(Collected data)
(** Two clients see those indices in the same order. *)
Definition orders_agree (s : SystemSnapshot) : Prop :=
  forall r c c' room room', c ∈ ss_clients s -> c' ∈ ss_clients s ->
    cs_rooms c !! r = Some room -> cs_rooms c' !! r = Some room' ->
    rs_log_indices room <> [] -> rs_log_indices room' <> [] ->
    forall (P : N -> Prop) (HP : forall i, Decision (P i)), (forall i, P i <-> seen_by_all r s i) ->
    filter P (rs_log_indices room) = filter P (rs_log_indices room').

(** One room. *)
Lemma same_order_spec (os : list (N * list N)) :
  same_order os = true <->
  forall o o', o ∈ os -> o' ∈ os ->
    forall (P : N -> Prop) (HP : forall i, Decision (P i)), (forall i, P i <-> forall v, v ∈ os -> i ∈ snd v) ->
    filter P (snd o) = filter P (snd o').
Proof.
  destruct os as [|first rest].
  { split; [|done]. by intros _ o o' Ho%elem_of_nil. }
  set (common := common_indices (snd first) (map snd rest)).
  assert (Hc : forall i, i ∈ common <-> forall v, v ∈ first :: rest -> i ∈ snd v).
  { intros i. unfold common. rewrite common_elem. setoid_rewrite elem_of_cons.
    setoid_rewrite list_elem_of_fmap. naive_solver. }
  etrans; [apply (agree_with_first (fun o : N * list N => filter (fun i => i ∈ common) (snd o)) (first :: rest))|].
  split.
  - intros Hall o o' Ho Ho' P HP HPc. specialize (Hall o o' Ho Ho'). cbn in Hall.
    rewrite (list_filter_iff P (fun i => i ∈ common) (snd o)) by (intros i; by rewrite HPc, Hc).
    rewrite (list_filter_iff P (fun i => i ∈ common) (snd o')) by (intros i; by rewrite HPc, Hc). done.
  - intros Hall o o' Ho Ho'. by apply Hall.
Qed.

Lemma check_ordering_spec s : check_ordering s = true <-> orders_agree s.
Proof.
  unfold check_ordering. rewrite every_group_spec by done. split.
  - intros Hall r c c' room room' Hc Hc' Hr Hr' Hne Hne' P HP HPs.
    apply (proj1 (same_order_spec _) (Hall r) (cs_id c, rs_log_indices room) (cs_id c', rs_log_indices room')).
    + apply orderings_elem. by exists c, room.
    + apply orderings_elem. by exists c', room'.
    + intros i. rewrite HPs. unfold seen_by_all. split.
      * intros Hi v (c0 & room0 & Hc0 & Hr0 & Hn0 & ->)%orderings_elem. by apply (Hi c0).
      * intros Hi c0 room0 Hc0 Hr0 Hn0. apply (Hi (cs_id c0, rs_log_indices room0)), orderings_elem.
        by exists c0, room0.
  - intros Hall r. apply same_order_spec.
    intros o o' (c & room & Hc & Hr & Hne & ->)%orderings_elem (c' & room' & Hc' & Hr' & Hne' & ->)%orderings_elem.
    intros P HP HPo. apply (Hall r c c' room room'); [done..|]. intros i. rewrite HPo. split.
    + intros Hi c0 room0 Hc0 Hr0 Hn0. apply (Hi (cs_id c0, rs_log_indices room0)), orderings_elem.
      by exists c0, room0.
    + intros Hi v (c0 & room0 & Hc0 & Hr0 & Hn0 & ->)%orderings_elem. by apply (Hi c0).
Qed.

(** *** All of them *)

Definition sound_snapshot (s : SystemSnapshot) : Prop :=
  (forall c r, c ∈ ss_clients s -> cs_active_room c = Some r -> is_Some (cs_rooms c !! r)) /\
  (forall c r h, c ∈ ss_clients s -> cs_epoch_history c !! r = Some h -> Sorted N.le h) /\
  clients_agree rs_members s /\ clients_agree rs_tree_hash s /\
  (forall c r room, c ∈ ss_clients s -> cs_rooms c !! r = Some room ->
     rs_log_indices room ≡ₚ map N.of_nat (List.seq 0 (length (rs_log_indices room)))) /\
  orders_agree s.

Lemma every_client_spec f s : every_client f s = true <-> forall c, c ∈ ss_clients s -> f c = true.
Proof. unfold every_client. rewrite forallb_forall. by setoid_rewrite list_elem_of_In. Qed.

Lemma every_entry_spec {V} (f : V -> bool) (m : gmap N V) :
  forallb (fun p => f (snd p)) (map_to_list m) = true <-> forall r v, m !! r = Some v -> f v = true.
Proof.
  rewrite forallb_forall. split.
  - intros Hall r v Hr. apply (Hall (r, v)), list_elem_of_In, elem_of_map_to_list. done.
  - intros Hall [r v] Hin%list_elem_of_In%elem_of_map_to_list. by apply (Hall r).
Qed.

Lemma check_active_room_spec s :
  check_active_room s = true <->
  forall c r, c ∈ ss_clients s -> cs_active_room c = Some r -> is_Some (cs_rooms c !! r).
Proof.
  unfold check_active_room. rewrite every_client_spec. split.
  - intros Hall c r Hc Ha. specialize (Hall c Hc). rewrite Ha in Hall. by apply bool_decide_eq_true in Hall.
  - intros Hall c Hc. destruct (cs_active_room c) as [r|] eqn:Ha; [|done]. apply bool_decide_eq_true. by apply Hall.
Qed.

▸ **Problem to work on**
Find the lines in the records above that hold the word "specialize", and give only how many there are.

▸ **Output for this task**
2